Now the timber, bricks and ironwork from the abandoned mill buildings were reused by the dairy farmers who arrived in the first decade of the 20th Century. But the site was still discernible in the 1970s when Cambridge Credit bought the property as a Wallum development and bulldozed the sawmill remains. Ailsa Dawson who was living in retirement at Boreen Point was so upset at what she regarded as vandalism, that she carried out historical research and publisihed a book ”Cooloola - early chronicles of Cypress Land”. It was her way of saying “This place is really important.” And I think she made the point.

Outstanding literary works such as Judith Wright's poems ”At Cooloola” and ”The Graves at Mill Point” reflect this areas' cultural significance. And I'm sure you're aware of the many works of art that have been inspired by the moods, mists and colours of Lake Cootharaba and its surroundings. I think of Christine James's delicate watercolours and the fascinating images of ”Making Something from Nothing”, Wendy McGrath's response to life and death at Mill Point. For me, the ghosts of the 10 men, 4 women and 29 children buried in the Mill Point cemetery are represented by Wendy's paperbark baby shoes. She gave me a couple of them. I'd also like to mention Joan Dundale's novel ”Struggle of Memory”, the opening chapters of which are set at the Cootharaba sawmill. This book which is about the treatment of Germans in Australia during World War 1, fictionalises the family of Abraham Luya, one of the original partners in the sawmill. How's this for a recognisable description? “The forest was dark and steamy on either side of the track. Intermittent shafts of light penetrating the canopy caught the fleeting colour of birds, the texture of grasstree and fern, the hard crosshatched barks of Bloodwoods and Ironbarks, the glowing ivory of Gums. Soon they heard axe blows, the sound muffled by the thick, damp vegetation. Too soon they rounded a curve in the track and entered the cleared space - the enormous scar in the forest where the men were working.”

I'd like to finish with a comment: “Today we seem to be experiencing a struggle of memory in relation to the situation at Kinaba. With the gazettal of Cooloola National Park in 1975 tourist operators began to show off its treasures, and the building of the Sir Thomas Hiley Information Centre in 1978 was a milestone in its development. Ron will tell you the full story. But when I was preparing this talk I realised that the Sir Thomas Hiley Information Centre is now called the Kinaba Information Centre, and Harry Spring's Hut has become the Noosa River Camping Area. Why are we struggling to remember Sir Thomas and Harry Spring who were still with us only 20 years ago? Both were fine, generous men who loved Cooloola National Park. I believe they are as inseparable from its story as all the other ghosts I've introduced you to tonight. Thank you.”

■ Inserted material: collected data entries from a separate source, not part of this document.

(* ===== verification/Frame.v ===== *)
(** Frames on the network ([src/include/packet.h], and [checksum] of [src/base/socket.c]):
    the fields of a frame, its bytes, and the checksum that guards them. *)
From Stdlib Require Import Btauto.
From S2P Require Import Prelude.

Module Frame.

(** * Data *)

Record isockaddr := mk_sa { saddr_type : Z; saddr_host : Z; saddr_port : Z }.
#[global] Instance isockaddr_eq_dec : EqDecision isockaddr.
Proof. solve_decision. Defined.

(** [struct eth_frame_snd] with the bytes of [buf2], or [struct eth_frame_rcv]; of
    [struct ack_frame] the padding is [fr_data]. *)
Record frame := mk_fr {
  ethfrhdr_hwaddr_dest : list Z; ethfrhdr_hwaddr_src : list Z; ethfrhdr_type : Z; ethfrhdr_seqno : Z;
  pkt_checksum : Z; pkt_type : Z; pkt_frame_length : Z; pkt_winseq_no : Z; pkt_dest : isockaddr; pkt_src : isockaddr;
  pkt_offset : Z; pkt_length : Z; pkt_id : Z; pkt_tag : Z; pkt_groupid : Z; pkt_srcsockctime : Z; fr_data : list Z }.
Definition with_checksum (c : Z) (f : frame) : frame :=
  mk_fr (ethfrhdr_hwaddr_dest f) (ethfrhdr_hwaddr_src f) (ethfrhdr_type f) (ethfrhdr_seqno f) c (pkt_type f) (pkt_frame_length f) (pkt_winseq_no f) (pkt_dest f) (pkt_src f)
    (pkt_offset f) (pkt_length f) (pkt_id f) (pkt_tag f) (pkt_groupid f) (pkt_srcsockctime f) (fr_data f).

(** * Bytes *)

Definition short_bytes (v : Z) : list Z := [u8 v; u8 (Z.shiftr v 8)].
Definition int_bytes (v : Z) : list Z := [u8 v; u8 (Z.shiftr v 8); u8 (Z.shiftr v 16); u8 (Z.shiftr v 24)].
Definition addr_bytes (a : isockaddr) : list Z := int_bytes (saddr_type a) ++ int_bytes (saddr_host a) ++ int_bytes (saddr_port a).
(** The bytes before and after the checksum, and the header of 72 bytes. *)
Definition bytes_before (f : frame) : list Z := ethfrhdr_hwaddr_dest f ++ ethfrhdr_hwaddr_src f ++ short_bytes (ethfrhdr_type f) ++ short_bytes (ethfrhdr_seqno f).
Definition bytes_after (f : frame) : list Z :=
  short_bytes (pkt_type f) ++ short_bytes (pkt_frame_length f) ++ short_bytes (pkt_winseq_no f) ++ addr_bytes (pkt_dest f) ++ addr_bytes (pkt_src f) ++
  int_bytes (pkt_offset f) ++ int_bytes (pkt_length f) ++ int_bytes (pkt_id f) ++ int_bytes (pkt_tag f) ++ int_bytes (pkt_groupid f) ++ int_bytes (pkt_srcsockctime f).
Definition header_bytes (f : frame) : list Z := bytes_before f ++ short_bytes (pkt_checksum f) ++ bytes_after f.
Definition FRAMEDATA_OFFSET : Z := 72.

(** * The checksum *)

(** One of the three loops of [checksum]: words of two bytes, and an odd byte at the end. *)
Fixpoint sum_words (check_sum : Z) (buf : list Z) : Z :=
  match buf with
  | a :: b :: buf => sum_words (Z.lxor check_sum (a + 256 * b)) buf
  | [a] => Z.lxor check_sum a
  | [] => check_sum
  end.
Definition checksum (buf1 : list Z) (buf2 buf3 : option (list Z)) : Z :=
  let c := sum_words 0 buf1 in
  let c := match buf2 with Some b => sum_words c b | None => c end in
  match buf3 with Some b => sum_words c b | None => c end.

(** What a sender stores in [pkt_checksum], over the header and the data, or over an
    acknowledgement as one buffer. *)
Definition seal (f : frame) : frame := with_checksum (checksum (header_bytes (with_checksum 0 f)) (Some (fr_data f)) None) f.
Definition seal_ack (f : frame) : frame := with_checksum (checksum (header_bytes (with_checksum 0 f) ++ fr_data f) None None) f.

(** The test of [assemble] on a frame that was received in one buffer. *)
Definition PROTOTYPE_TEMP : Z := 0x1111.
Definition accepted (f : frame) : bool := (checksum (header_bytes f ++ fr_data f) None None =? 0) && (ethfrhdr_type f =? PROTOTYPE_TEMP).

(** * Sums of words *)

Definition is_byte (b : Z) : Prop := 0 <= b < 256.
Definition wf_frame (f : frame) : Prop :=
  length (ethfrhdr_hwaddr_dest f) = 6%nat /\ length (ethfrhdr_hwaddr_src f) = 6%nat /\ Forall is_byte (ethfrhdr_hwaddr_dest f) /\ Forall is_byte (ethfrhdr_hwaddr_src f) /\ Forall is_byte (fr_data f).

(** Induction over pairs. *)
Lemma pair_ind (P : list Z -> Prop) : P [] -> (forall a, P [a]) -> (forall a b l, P l -> P (a :: b :: l)) -> forall l, P l.
Proof. intros H0 H1 H2. fix IH 1. intros [|a [|b l]]; [exact H0|apply H1|apply H2, IH]. Qed.

Lemma sum_words_acc c l : sum_words c l = Z.lxor c (sum_words 0 l).
Proof.
  revert c. induction l as [|a|a b l IH] using pair_ind; intros c; cbn [sum_words]; [by rewrite Z.lxor_0_r|by rewrite Z.lxor_0_l|].
  rewrite IH, (IH (Z.lxor 0 _)), Z.lxor_0_l. apply Z.lxor_assoc.
Qed.

Lemma sum_words_app l1 l2 : Nat.Even (length l1) -> sum_words 0 (l1 ++ l2) = Z.lxor (sum_words 0 l1) (sum_words 0 l2).
Proof.
  induction l1 as [|a|a b l1 IH] using pair_ind; intros He; cbn [app].
  - by rewrite Z.lxor_0_l.
  - destruct He as [k Hk]. cbn in Hk. lia.
  - cbn [sum_words]. rewrite (sum_words_acc _ (l1 ++ l2)), (sum_words_acc _ l1), Z.lxor_0_l. rewrite IH, Z.lxor_assoc; [done|]. destruct He as [k Hk]. exists (pred k). cbn in Hk. lia.
Qed.

Lemma lxor_16 a b : 0 <= a < 2 ^ 16 -> 0 <= b < 2 ^ 16 -> 0 <= Z.lxor a b < 2 ^ 16.
Proof.
  intros Ha Hb. assert (0 <= Z.lxor a b) by (apply Z.lxor_nonneg; lia). split; [done|].
  assert (Hm : Z.lxor a b = Z.lxor a b mod 2 ^ 16); [|rewrite Hm; apply Z.mod_pos_bound; lia]. apply Z.bits_inj'. intros n Hn. destruct (Z.lt_ge_cases n 16) as [Hlt|Hge].
  - by rewrite Z.mod_pow2_bits_low.
  - assert (Hh : forall x, 0 <= x < 2 ^ 16 -> Z.testbit x n = false) by (intros x Hx; rewrite <- (Z.mod_small x (2 ^ 16)) by done; apply Z.mod_pow2_bits_high; lia).
    rewrite Z.mod_pow2_bits_high by lia. by rewrite Z.lxor_spec, !Hh.
Qed.

Lemma sum_words_16 l : Forall is_byte l -> 0 <= sum_words 0 l < 2 ^ 16.
Proof.
  induction l as [|a|a b l IH] using pair_ind; intros Hl; cbn [sum_words]; [lia|apply Forall_inv in Hl; rewrite Z.lxor_0_l; unfold is_byte in Hl; lia|].
  inversion Hl as [|? ? Ha Hl']; subst. inversion Hl' as [|? ? Hb Hl'']; subst. rewrite sum_words_acc, Z.lxor_0_l. unfold is_byte in *. apply lxor_16; [lia|auto].
Qed.

Lemma short_sum v : 0 <= v < 2 ^ 16 -> sum_words 0 (short_bytes v) = v.
Proof. intros Hv. cbn [sum_words short_bytes]. rewrite Z.lxor_0_l. unfold u8. rewrite Z.shiftr_div_pow2 by lia. change (2 ^ 8) with 256. Z.div_mod_to_equations. lia. Qed.
Lemma short_are_bytes v : Forall is_byte (short_bytes v).
Proof. repeat constructor; apply u8_range. Qed.
Lemma int_are_bytes v : Forall is_byte (int_bytes v).
Proof. repeat constructor; apply u8_range. Qed.
Lemma addr_bytes_bytes a : Forall is_byte (addr_bytes a).
Proof. unfold addr_bytes. rewrite !Forall_app. split_and!; apply int_are_bytes. Qed.

Lemma before_even f : wf_frame f -> Nat.Even (length (bytes_before f)).
Proof. intros (H1 & H2 & _). unfold bytes_before. rewrite !length_app, H1, H2. by exists 8%nat. Qed.
Lemma header_even f : wf_frame f -> Nat.Even (length (header_bytes f)).
Proof. intros (H1 & H2 & _). unfold header_bytes, bytes_before. rewrite !length_app, H1, H2. by exists 36%nat. Qed.
Lemma before_bytes f : wf_frame f -> Forall is_byte (bytes_before f).
Proof. intros (_ & _ & H1 & H2 & _). unfold bytes_before. rewrite !Forall_app. split_and!; auto using short_are_bytes. Qed.
Lemma after_bytes f : Forall is_byte (bytes_after f).
Proof. unfold bytes_after. rewrite !Forall_app. split_and!; auto using short_are_bytes, int_are_bytes, addr_bytes_bytes. Qed.

(** The header's sum is the checksum added to the sum with a checksum of 0. *)
Lemma header_sum f : wf_frame f -> 0 <= pkt_checksum f < 2 ^ 16 ->
  sum_words 0 (header_bytes f) = Z.lxor (pkt_checksum f) (sum_words 0 (header_bytes (with_checksum 0 f))).
Proof.
  intros Hf Hc. unfold header_bytes. cbn [pkt_checksum with_checksum]. change (bytes_before (with_checksum 0 f)) with (bytes_before f). change (bytes_after (with_checksum 0 f)) with (bytes_after f).
  rewrite !sum_words_app; try (by apply before_even); try (by exists 1%nat). rewrite short_sum by done. change (sum_words 0 (short_bytes 0)) with 0. rewrite Z.lxor_0_l, !(Z.lxor_comm (sum_words 0 (bytes_before f))), Z.lxor_assoc. done.
Qed.

Lemma seal_range f : wf_frame f -> 0 <= pkt_checksum (seal f) < 2 ^ 16 /\ pkt_checksum (seal_ack f) = pkt_checksum (seal f).
Proof.
  intros Hf. assert (Hf0 : wf_frame (with_checksum 0 f)) by done. split.
  - cbn [seal with_checksum pkt_checksum checksum]. rewrite sum_words_acc. apply lxor_16; [apply sum_words_16|apply sum_words_16, Hf]. unfold header_bytes. rewrite !Forall_app. split_and!; [by apply before_bytes|apply short_are_bytes|apply after_bytes].
  - cbn [seal seal_ack with_checksum pkt_checksum checksum]. rewrite sum_words_app by (by apply header_even). by rewrite (sum_words_acc (sum_words 0 _)).
Qed.

Lemma seal_sum f : wf_frame f -> sum_words 0 (header_bytes (seal f) ++ fr_data f) = 0.
Proof.
  intros Hf. destruct (seal_range f Hf) as [Hr _]. assert (Hf' : wf_frame (seal f)) by done. rewrite sum_words_app by (by apply header_even). rewrite header_sum by done.
  change (with_checksum 0 (seal f)) with (with_checksum 0 f). cbn [seal with_checksum pkt_checksum checksum]. rewrite sum_words_acc. set (a := sum_words 0 (header_bytes _)). set (b := sum_words 0 (fr_data f)).
  rewrite (Z.lxor_comm a b), (Z.lxor_assoc b a a), Z.lxor_nilpotent, Z.lxor_0_r. apply Z.lxor_nilpotent.
Qed.

Lemma accepted_seal f : wf_frame f -> ethfrhdr_type f = PROTOTYPE_TEMP -> accepted (seal f) = true.
Proof.
  intros Hf Ht. unfold accepted, checksum. change (fr_data (seal f)) with (fr_data f). rewrite (seal_sum f Hf). change (ethfrhdr_type (seal f)) with (ethfrhdr_type f). by rewrite Ht.
Qed.
Lemma seal_ack_seal f : wf_frame f -> seal_ack f = seal f.
Proof. intros Hf. destruct (seal_range f Hf) as [_ Hra]. unfold seal, seal_ack in *. cbn [pkt_checksum with_checksum] in Hra. by rewrite Hra. Qed.

(** C27: A frame as its sender seals it passes the test of the receiver, who reads header and
    data as one buffer; and a frame in which only bytes of one 16-bit word differ from
    what was sent does not. *)
Theorem checksum_guards f pre a b post a' b' :
  wf_frame f -> ethfrhdr_type f = PROTOTYPE_TEMP ->
  accepted (seal f) = true /\
  (header_bytes (seal f) ++ fr_data f = pre ++ a :: b :: post -> Nat.Even (length pre) -> is_byte a -> is_byte b -> is_byte a' -> is_byte b' -> (a', b') <> (a, b) ->
   checksum (pre ++ a' :: b' :: post) None None <> 0).
Proof.
  intros Hf Ht. pose proof (seal_sum f Hf) as Hs. split.
  - by apply accepted_seal.
  - intros E He Ha Hb Ha' Hb' Hne. rewrite E in Hs. unfold checksum. rewrite sum_words_app in Hs |- * by done. cbn [sum_words] in *. rewrite Z.lxor_0_l in *.
    rewrite (sum_words_acc (a + 256 * b)) in Hs. rewrite (sum_words_acc (a' + 256 * b')). intros Hs'. apply Hne. apply Z.lxor_eq in Hs, Hs'. rewrite Hs in Hs'.
    assert (Hx : a + 256 * b = a' + 256 * b'); [|unfold is_byte in *; f_equal; lia].
    apply (f_equal (fun z => Z.lxor z (sum_words 0 post))) in Hs'. rewrite !Z.lxor_assoc, !Z.lxor_nilpotent, !Z.lxor_0_r in Hs'. done.
Qed.

(** A queued acknowledgement whose offset and number are changed, as [send_ack] does,
    without a new checksum, passes only if the changes cancel. *)
Definition with_ack (winseq offset : Z) (f : frame) : frame :=
  mk_fr (ethfrhdr_hwaddr_dest f) (ethfrhdr_hwaddr_src f) (ethfrhdr_type f) (ethfrhdr_seqno f) (pkt_checksum f) (pkt_type f) (pkt_frame_length f) winseq (pkt_dest f) (pkt_src f)
    offset (pkt_length f) (pkt_id f) (pkt_tag f) (pkt_groupid f) (pkt_srcsockctime f) (fr_data f).
Definition ack_sum (winseq offset : Z) : Z := Z.lxor (sum_words 0 (short_bytes winseq)) (sum_words 0 (int_bytes offset)).

Lemma ack_header_sum w o f : wf_frame f -> sum_words 0 (header_bytes (with_ack w o f)) = Z.lxor (ack_sum w o) (sum_words 0 (header_bytes (with_ack 0 0 f))).
Proof.
  intros Hf. unfold header_bytes, bytes_after, addr_bytes. rewrite <- !app_assoc. change (bytes_before (with_ack w o f)) with (bytes_before f). change (bytes_before (with_ack 0 0 f)) with (bytes_before f). cbn [with_ack pkt_checksum pkt_type pkt_frame_length pkt_winseq_no pkt_dest pkt_src pkt_offset pkt_length pkt_id pkt_tag pkt_groupid pkt_srcsockctime].
  rewrite !sum_words_app; try (by apply before_even); try (by exists 1%nat); try (by exists 2%nat). change (sum_words 0 (short_bytes 0)) with 0. change (sum_words 0 (int_bytes 0)) with 0. rewrite !Z.lxor_0_l. unfold ack_sum.
  apply Z.bits_inj'. intros n _. rewrite !Z.lxor_spec. btauto.
Qed.

(** The acknowledgement that [send_ack] finds in the queue gets another offset and number,
    and keeps its checksum: the other host accepts it only where the sums of the old and
    the new fields are equal. *)
Theorem changed_ack_refused f w o :
  wf_frame f -> ethfrhdr_type f = PROTOTYPE_TEMP -> accepted (with_ack w o (seal_ack f)) = (ack_sum w o =? ack_sum (pkt_winseq_no f) (pkt_offset f)).
Proof.
  intros Hf Ht. destruct (seal_range f Hf) as [Hr Hra]. pose proof (seal_sum f Hf) as Hs. unfold accepted, checksum. change (ethfrhdr_type (with_ack w o (seal_ack f))) with (ethfrhdr_type f). rewrite Ht. cbn [fr_data with_ack]. change (fr_data (seal_ack f)) with (fr_data f).
  assert (Hf' : wf_frame (seal_ack f)) by done. assert (Hw : wf_frame (with_ack w o (seal_ack f))) by done. change (PROTOTYPE_TEMP =? PROTOTYPE_TEMP) with true. rewrite andb_true_r.
  assert (Eseal : seal f = with_ack (pkt_winseq_no f) (pkt_offset f) (seal_ack f)).
  { unfold seal, seal_ack in *. cbn [pkt_checksum with_checksum] in Hra. rewrite Hra. unfold with_ack, with_checksum. cbn. done. }
  rewrite Eseal in Hs. rewrite sum_words_app in Hs |- * by (by apply header_even). rewrite ack_header_sum in Hs |- * by done. set (r := sum_words 0 (header_bytes (with_ack 0 0 _))) in *. set (d := sum_words 0 (fr_data f)) in *.
  apply eq_true_iff_eq. rewrite !Z.eqb_eq. apply Z.lxor_eq in Hs. rewrite <- Hs. split.
  - intros H. apply Z.lxor_eq in H. apply (f_equal (fun z => Z.lxor z r)) in H. rewrite !Z.lxor_assoc, !Z.lxor_nilpotent, !Z.lxor_0_r in H. done.
  - intros ->. apply Z.lxor_nilpotent.
Qed.

(** * A frame *)

Definition ex_frame : frame := mk_fr [1; 2; 3; 4; 5; 6] [7; 8; 9; 10; 11; 12] PROTOTYPE_TEMP 0 0 1 3 0 (mk_sa 1 2 77) (mk_sa 1 3 (-5)) 0 3 9 (-1) 0 0 [200; 100; 50].

Lemma checksum_guards_witness :
  accepted (seal ex_frame) = true /\ checksum ([1; 2] ++ 9 :: 4 :: List.skipn 4 (header_bytes (seal ex_frame) ++ fr_data ex_frame)) None None <> 0.
Proof.
  destruct (checksum_guards ex_frame [1; 2] 3 4 (List.skipn 4 (header_bytes (seal ex_frame) ++ fr_data ex_frame)) 9 4) as [H1 H2]; [vm_compute; repeat constructor; discriminate|reflexivity|].
  split; [exact H1|]. apply H2; [vm_compute; reflexivity|by exists 1%nat|unfold is_byte; lia..|congruence].
Defined.

Lemma changed_ack_refused_witness : accepted (with_ack 0 23008 (seal_ack (with_ack 0 11504 ex_frame))) = false.
Proof. rewrite (changed_ack_refused (with_ack 0 11504 ex_frame) 0 23008); [reflexivity|vm_compute; repeat constructor; discriminate|reflexivity]. Defined.
End Frame.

  • Q: Do you know the whereabouts of the Lake Como sawmill along Louis Bazzo Drive?
  • A: No, I don't know that. You would have to ask someone who specializes there.
  • Q: When you mentioned that someone rescued Eliza Fraser from the aborigines, didn't they rescue her?
  • A: You are right, but she didn't see it that way. They rescued her on Fraser Island and came down there, but she didn't see it that way. And a party was sent out to find her. It wasn't mutual.